_AIM OF THE EXERCISE:_
Extract from the entries below, exactly as given, only the lines from the line containing "- rewrite IH by lia. f_equal. lia." to the line containing "intros [? ?", both lines included.

(Collected data)

(** Where records of these lengths are without gaps. *)
Fixpoint positions (p : Z) (vals : list Z) : list Z :=
  match vals with [] => [] | v :: vals => p :: positions (p + v) vals end.

Lemma length_record_positions p vals : length (positions p vals) = length vals.
Proof. revert p. induction vals as [|v vals IH]; intros p; cbn; [done|]. by rewrite IH. Qed.

Lemma positions_replicate p k v j : (j < k)%nat ->
  positions p (replicate k v) !! j = Some (p + Z.of_nat j * v).
Proof.
  revert p j. induction k as [|k IH]; intros p [|j] Hj; cbn; try lia.
  - f_equal. lia.
  - rewrite IH by lia. f_equal. lia.
Qed.

Lemma init_batch b m : layout b -> batch (init_next_record_pointer b) m [].
Proof.
  intros [? ? ? ? ? ?]. unfold in_u in *. split; cbn; [done|done|by intros|lia|lia|].
  pose proof (Z.mul_nonneg_nonneg (m_num_records b) (m_record_length b + 8)). lia.
Qed.

Definition same_buffer (b b' : Filesort_buffer) : Prop :=
  m_rawmem b' = m_rawmem b /\ m_record_pointers b' = m_record_pointers b /\
  m_size_in_bytes b' = m_size_in_bytes b /\ m_record_length b' = m_record_length b /\
  m_num_records b' = m_num_records b.

Lemma fill_ok vals : forall b m ps,
  batch b m ps -> Forall (fun v => 0 <= v <= m_record_length b) vals ->
  exists qs b' m', fill vals b m = Some (qs, b', m') /\ batch b' m' (ps ++ qs) /\ same_buffer b b' /\
    qs = take (length qs) (positions (m_next_rec_ptr b) vals) /\ (length qs <= length vals)%nat /\
    ((length qs < length vals)%nat -> isfull b' = Some true) /\
    (forall i q, qs !! i = Some q -> m_rawmem b <= q /\ q + m_record_length b <= slot b (Z.of_nat (length ps + i))).
Proof.
  induction vals as [|v vals IH]; intros b m ps Hb Hv; cbn [fill positions].
  - exists [], b, m. rewrite app_nil_r. do 3 (split; [done|]). split; [done|]. split; [cbn; lia|].
    split; [cbn; lia|]. by intros i q.
  - pose proof (Forall_inv Hv) as Hv1. pose proof (Forall_inv_tail Hv) as Hv2.
    rewrite (isfull_eq b m ps Hb). cbn [mbind option_bind]. destruct (_ && _) eqn:Ef.
    { exists [], b, m. rewrite app_nil_r. do 3 (split; [done|]). split; [done|]. split; [cbn; lia|].
      split; [|by intros i q]. intros _. by rewrite (isfull_eq b m ps Hb), Ef. }
    assert (Hf : isfull b = Some false) by (by rewrite (isfull_eq b m ps Hb), Ef).
    pose proof (insert_record b m ps v Hb Hf Hv1) as Hins.
    destruct (get_next_record_pointer b m) as [[p b1] m1] eqn:Eg.
    destruct Hins as (-> & Hb2 & Hnext & Hroom & _).
    set (b2 := adjust_next_record_pointer v b1) in *.
    assert (Hsame : same_buffer b b2) by (unfold b2; injection Eg as <- _; by repeat split).
    pose proof Hsame as (S1 & S2 & S3 & S4 & S5).
    destruct (IH b2 m1 (ps ++ [m_next_rec_ptr b]) Hb2) as (qs & b' & m' & E & Hb' & Hs' & Hq & Hle & Hfull & Hin).
    { by rewrite S4. }
    exists (m_next_rec_ptr b :: qs), b', m'. rewrite E. split; [done|].
    rewrite <- app_assoc in Hb'. split; [done|].
    destruct Hs' as (T1 & T2 & T3 & T4 & T5). split; [repeat split; congruence|].
    split; [cbn [length take]; rewrite <- Hnext; by f_equal|]. split; [cbn; lia|].
    split; [cbn; intros; apply Hfull; lia|].
    intros [|i] q Hq'; cbn in Hq'.
    + injection Hq' as <-. rewrite Nat.add_0_r. split; [apply Hb|done].
    + specialize (Hin i q Hq'). rewrite S1, S4 in Hin. unfold slot in *. rewrite S1, S3 in Hin.
      rewrite length_app in Hin. cbn in Hin. split; [lia|].
      replace (length ps + S i)%nat with (length ps + 1 + i)%nat by lia. lia.
Qed.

_TASK OUTPUT:_
  - rewrite IH by lia. f_equal. lia.
Qed.

Lemma init_batch b m : layout b -> batch (init_next_record_pointer b) m [].
Proof.
  intros [? ? ? ? ? ?]. unfold in_u in *. split; cbn; [done|done|by intros|lia|lia|].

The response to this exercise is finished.